Regarding the details, The Cannabist Company has entered into a binding agreement with certain offshore institutional investors for the repurchase of up to US$25 million of its 6.0% senior secured convertible notes due June 2025. The agreement stipulates the conversion of these notes into common shares of the company, a strategic move that aims to alleviate the company’s debt burden while potentially diluting the equity for existing shareholders.

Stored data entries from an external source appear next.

(** Four settlements are enough for anything the fetch listener starts:
    nothing is left pending. *)
Lemma handle_fetch_quiescent :
  queue (handle_fetch self_location network request cs) = []
  /\ reply (handle_fetch self_location network request cs) <> Pending.
Proof.
  unfold handle_fetch, fetch_listener, exec.
  destruct (negb (method request =? "GET")); [split; [reflexivity | discriminate] |].
  destruct (origin (url request) =? origin self_location).
  - run_worker. destruct (caches_match cs request) as [stored |].
    + run_worker. split; [reflexivity | discriminate].
    + run_worker. destruct (network request) as [response |];
        run_worker; try destruct (put_accepts (clone response));
        split; (reflexivity || discriminate).
  - destruct ((hostname (url request) =? "batteryapi.liese.space")
              || (hostname (url request) =? "thingspeak.com"));
      [| split; [reflexivity | discriminate]].
    run_worker. destruct (network request) as [response |];
      run_worker; try destruct (put_accepts (clone response));
      split; (reflexivity || discriminate).
Qed.

Lemma fetch_run_writes (l : list Event) (name : string)
    (key : Request) (v : Response) :
  FetchRun self_location network request cs l -> In (EvPut name key v) l ->
  name = CACHE_VERSION /\ key = request /\ network request = Some v
  /\ put_accepts v = true.
Proof.
  intros Hrun Hin.
  destruct Hrun; unfold put_log in Hin;
    try destruct (put_accepts (clone response)) eqn:Hp;
    simpl in Hin;
    repeat (destruct Hin as [Hin | Hin]; try discriminate Hin);
    try contradiction;
    injection Hin as <- <- <-; rewrite clone_eq in *; auto.
Qed.

Lemma fetch_run_lookups (l : list Event) (key : Request)
    (found : option Response) :
  FetchRun self_location network request cs l ->
  In (EvLookup key found) l ->
  found = caches_match cs key
  /\ (key = request \/ key = root_request self_location).
Proof.
  intros Hrun Hin.
  destruct Hrun; unfold put_log in Hin;
    try destruct (put_accepts (clone response));
    simpl in Hin;
    repeat (destruct Hin as [Hin | Hin]; try discriminate Hin);
    try contradiction;
    injection Hin as <- <-; auto.
Qed.

End FetchRuns.

(** ** What is written, and when *)

(** C6, as the claim states it, fails: [fetch] resolves for any status
    and the refill does not test [response.ok], so a 404 for a page that
    is not cached is written into the current generation. *)
Lemma refill_stores_unsuccessful_response :
  ~ (forall (self_location : URL) (network : Request -> option Response)
            (request : Request) (cs : CacheStorage)
            (name : string) (key : Request) (v : Response),
        In (EvPut name key v)
           (log (handle_fetch self_location network request cs)) ->
        ok v = true).
Proof.
  intros claim.
  specialize (claim Sample.app (Sample.serving Sample.not_found)
                    (Sample.page "/missing") []
                    CACHE_VERSION (Sample.page "/missing") Sample.not_found).
  assert (H : ok Sample.not_found = true).
  { apply claim. vm_compute. tauto. }
  vm_compute in H. discriminate H.
Qed.
(* ===== verification/_CoqProject ===== *)
-Q . S2P
Prelude.v
Json.v
Errors.v
Breaker.v
Runtime.v
Wire.v
Resources.v
Backends.v
DbDriver.v
MongoDriver.v
MailDriver.v
RedisDriver.v
AmqDriver.v
AuthDriver.v
DriverSet.v
DriverDemo.v
Fabricd.v
SaToken.v
Sidecar.v
EndToEnd.v
Identity.v
Quota.v
Partition.v
Bytecode.v
Quic.v
Ssrf.v
Http.v
S3.v
Sys.v
EngineConfig.v
BoxConfig.v
FabricdBoot.v
Daemon.v
Engine.v
Determinism.v
Timeout.v
Js.v
Wrappers.v
Helpers.v
ScriptPath.v
ApiPath.v
DriverRead.v
Registry.v
Pool.v
Host.v
Metrics.v
Events.v
Bulkhead.v
Handler.v
Box.v
System.v
Telemetry.v
Boot.v
(** [u32::to_le_bytes] and [u32::from_le_bytes]. *)
Fixpoint le_bytes (n : nat) (z : Z) : list ascii :=
  match n with
  | O => []
  | S n' => ascii_of_N (Z.to_N (z mod 256)) :: le_bytes n' (z / 256)
  end.
Fixpoint from_le (l : list ascii) : Z :=
  match l with
  | [] => 0
  | a :: l' => Z.of_N (N_of_ascii a) + 256 * from_le l'
  end.

(** ** Framing *)

(** The hard cap on one frame's payload: 64 MiB. *)
Definition MAX_FRAME_BYTES : Z := 64 * 1024 * 1024.

(** [serde_json] for one message type: encoding may fail, and what was encoded from a value of
    [codec_ok] decodes back to it. *)
Class Codec (T : Type) := {
  to_vec : T → option (list ascii);
  from_slice : list ascii → option T;
  codec_ok : T → Prop;
  codec_roundtrip v bs : codec_ok v → to_vec v = Some bs → from_slice bs = Some v
}.

(** [write_frame]. *)
Definition write_frame {T} `{Codec T} (w : Writer) (v : T) : result unit IoError * Writer :=
  match to_vec v with
  | None => (Err (InvalidData "serialize"), w)
  | Some bytes =>
      let len := Z.of_nat (length bytes) in
      if decide (U32_MAX < len) then (Err (InvalidData "frame too large to encode"), w)
      else if decide (MAX_FRAME_BYTES < len) then (Err (InvalidData "frame exceeds size cap"), w)
      else
        match write_all w (le_bytes 4 len) with
        | (Err e, w1) => (Err e, w1)
        | (Ok _, w1) =>
            match write_all w1 bytes with
            | (Err e, w2) => (Err e, w2)
            | (Ok _, w2) => (flush w2, w2)
            end
        end
  end.

(** [read_frame]: the value ([None] at an end of stream) and the reader after it. *)
Definition read_frame {T} `{Codec T} (r : Reader) : result (option T * Reader) IoError :=
  match read_exact 4 r with
  | Err e => if is_eof e then Ok (None, r) else Err e
  | Ok (len_buf, r1) =>
      let len := from_le len_buf in
      if decide (MAX_FRAME_BYTES < len) then Err (InvalidData "frame exceeds size cap")
      else
        match read_exact (Z.to_nat len) r1 with
        | Err e => Err e
        | Ok (buf, r2) =>
            match from_slice buf with
            | Some v => Ok (Some v, r2)
            | None => Err (InvalidData "deserialize")
            end
        end
  end.

(** A run of [write_frame] calls. *)
Fixpoint write_frames {T} `{Codec T} (w : Writer) (vs : list T) : result unit IoError * Writer :=
  match vs with
  | [] => (Ok (), w)
  | v :: vs' =>
      match write_frame w v with
      | (Err e, w1) => (Err e, w1)
      | (Ok _, w1) => write_frames w1 vs'
      end
  end.

(** Reads frames until the end of the stream; [fuel] bounds the number of frames. *)
Fixpoint read_frames {T} `{Codec T} (fuel : nat) (r : Reader) : result (list T) IoError :=
  match fuel with
  | O => Ok []
  | S fuel' =>
      match read_frame r with
      | Err e => Err e
      | Ok (None, _) => Ok []
      | Ok (Some v, r1) => let? vs := read_frames fuel' r1 in Ok (v :: vs)
      end
  end.
(** One call. *)
Lemma auth_call_step b action token w :
  let '((r, b'), w') := auth_call b action token w in
  pure_errs (capability_error "auth") r ∧ atb_config b' = atb_config b ∧
  ∃ reqs, auth_sent w' = auth_sent w ++ reqs ∧ Forall (auth_request_allowed (atb_config b)) reqs.
Proof.
  unfold auth_call, act_bind, now, act_ret. pose proof (auth_dispatch_step b action token w) as Hs.
  destruct (auth_dispatch b action token w) as [[r b'] w1].
  destruct Hs as (He & Hc & _ & _ & _ & _ & reqs & Hlog & Hall & _).
  unfold auth_build_metric, act_bind, elapsed_micros, act_ret. split_and!; [|done|by eauto].
  eapply pure_errs_map_of; [apply pure_errs_bind; [exact He|intros out; apply pure_errs_ok]|].
  intros e Hf. by split.
Qed.

Lemma auth_connect_resource_errs cfg :
  pure_errs (capability_error "auth") (auth_connect_resource cfg).
Proof. unfold auth_connect_resource. errs_auto; cap_tac. Qed.

Lemma auth_open_calls b calls w :
  let '((_, b'), w') := open_calls parse_auth_token b calls w in
  ∃ reqs, auth_sent w' = auth_sent w ++ reqs ∧ Forall (auth_request_allowed (atb_config b)) reqs.
Proof.
  revert b w. induction calls as [|[a p] calls IH]; intros b w; simpl.
  { exists []. rewrite app_nil_r. split; auto using Forall. }
  destruct (parse_auth_token p) as [token|e].
  - pose proof (auth_call_step b a token w) as Hs. destruct (auth_call b a token w) as [[r b1] w1].
    destruct Hs as (_ & Hc & reqs & Hlog & Hall). specialize (IH b1 w1).
    destruct (open_calls parse_auth_token b1 calls w1) as [[rs b2] w2].
    destruct IH as (reqs2 & Hlog2 & Hall2). exists (reqs ++ reqs2).
    rewrite Hlog2, Hlog, app_assoc. split; [done|]. apply Forall_app. by rewrite Hc in Hall2.
  - specialize (IH b w). by destruct (open_calls parse_auth_token b calls w) as [[rs b2] w2].
Qed.
End auth_lemmas.

(** ** Properties *)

This repurchase is structured in stages, with an initial exchange of US$5 million principal amount of the notes, followed by additional exchanges contingent upon the trading price of the company’s common shares. Assuming full fulfillment of the agreement’s conditions, The Cannabist Company would issue a maximum of 68,564,698 common shares. Additionally, the company has secured waivers from holders of US$34.5 million principal amount of the 2025 Convertible Notes, confirming their non-participation in the repurchase, thereby potentially reducing the dilutive impact of this financial restructuring.

The Cannabist Company, is vertically integrated as a cultivator, manufacturer, and retailer in the U.S. cannabis industry, operates under its retail brand Cannabist, encompassing a network of 94 dispensaries and 31 cultivation and manufacturing facilities. The company’s product portfolio and brand offerings are diverse, including flower, edibles, oils, and tablets, catering to both medical and adult-use markets.

The recent financial restructuring, as outlined in the press release and analyzed independently by myself, underscores The Cannabist Company’s proactive approach to mitigating its financial risks while capitalizing on its market presence and growth trajectory. The outcome of this strategic financial maneuver remains to be seen, as it seeks to balance debt reduction with shareholder value, against the backdrop of a challenging financial scorecard and a dynamic market landscape.